Sandra Day O'Connor is a retired United States Supreme Court justice. She served as an Associate Justice from her appointment in 1981 by Ronald Reagan until her retirement from the Court in 2006. She was the first woman to be appointed to the Court.
Prior to O'Connor's appointment to the Court, she was an elected official and judge in Arizona. On July 1, 2005, she announced her intention to retire effective upon the confirmation of a successor. Samuel Alito was nominated to take her seat in October 2005, and joined the Court on January 31, 2006.
O'Connor tended to approach each case narrowly without arguing for sweeping precedents. She most frequently sided with the court's conservative bloc, although in the latter years of her tenure, she was regarded as having the swing vote in many cases.

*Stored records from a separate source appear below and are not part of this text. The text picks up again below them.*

(** expectation, variance, standard deviation and average *)
Definition TimeDistanceStandard (now now' : nat -> Z) (m : TimeMetric) : (Z * Z * Z * Z) * TimeMetric :=
  if (index m =? 0)%nat then (0, 0, 0, 0, m)
  else
    let '(expect, disVar, average, m) := timeDistanceVar now now' m in
    (expect, disVar, int64_of (SFsqrt 53 1024 (of_int disVar)), average, m).

(** The exported variants, which take the mutex around the pass. *)
Definition TimeDistanceVar (now now' : nat -> Z) (m : TimeMetric) : Z * Z * Z * TimeMetric :=
  if (index m =? 0)%nat then (0, 0, 0, m) else timeDistanceVar now now' m.
End variance.

Definition TimeDistanceExpect (now : nat -> Z) (m : TimeMetric) : Z * TimeMetric :=
  if (index m =? 0)%nat then (0, m) else timeDistanceExpect now m.
Definition TimeDistanceAverage (now : nat -> Z) (m : TimeMetric) : Z := timeDistanceAverage now m.

(** ** Sampling *)

(** The part of sendMetricRequest under the mutex, at [nanoTime]: the new state and workingIndex. *)
Definition metric_begin (nanoTime : Z) (p : MetricComponent) : res unit (MetricComponent * nat) :=
  let d := sampleData p in
  let new := mkDistance (nanoTime ÷ 1000) 0 0 in
  let stored : res unit (list TimeDistance) :=
    if (sampleSize p <=? Z.of_nat (index d)) then
      match (if sampleSize p - 1 <? 0 then None else timeMetric d !! Z.to_nat (sampleSize p - 1)) with
      | None => Panic
      | Some e =>
        if 0 <? startTime e then
          let n := Z.to_nat (sampleSize p - 1) in
          Ok (<[n := new]> (take n (drop 1 (timeMetric d)) ++ drop n (timeMetric d)))
        else if (index d <? length (timeMetric d))%nat then Ok (<[index d := new]> (timeMetric d)) else Panic
      end
    else if (index d <? length (timeMetric d))%nat then Ok (<[index d := new]> (timeMetric d)) else Panic in
  match stored with
  | Ok tm =>
    let '(full, i) := if sampleSize p <=? Z.of_nat (index d) + 1 then (true, Z.to_nat (sampleSize p - 1)) else (isFull d, index d) in
    Ok (set_data (mkTimeMetric tm (S i) full) p, i)
  | _ => Panic
  end.

(** The response: the end time goes to the sample at workingIndex. *)
Definition metric_end (nanoTime : Z) (workingIndex : nat) (p : MetricComponent) : res unit MetricComponent :=
  let d := sampleData p in
  match timeMetric d !! workingIndex with
  | None => Panic
  | Some e => Ok (set_data (mkTimeMetric (<[workingIndex := mkDistance (startTime e) (nanoTime ÷ 1000) (distance e)]> (timeMetric d)) (index d) (isFull d)) p)
  end.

O'Connor was Chancellor of The College of William & Mary in Williamsburg, Virginia, and currently serves on the board of trustees of the National Constitution Center in Philadelphia, Pennsylvania. Several publications have named O'Connor among the most powerful women in the world. On August 12, 2009, she was awarded the Presidential Medal of Freedom, the highest civilian honor of the United States, by President Barack Obama.
Despite the encouraging and wonderful gains and the changes for women which have occurred in my lifetime, there is still room to advance and to promote correction of the remaining deficiencies and imbalances.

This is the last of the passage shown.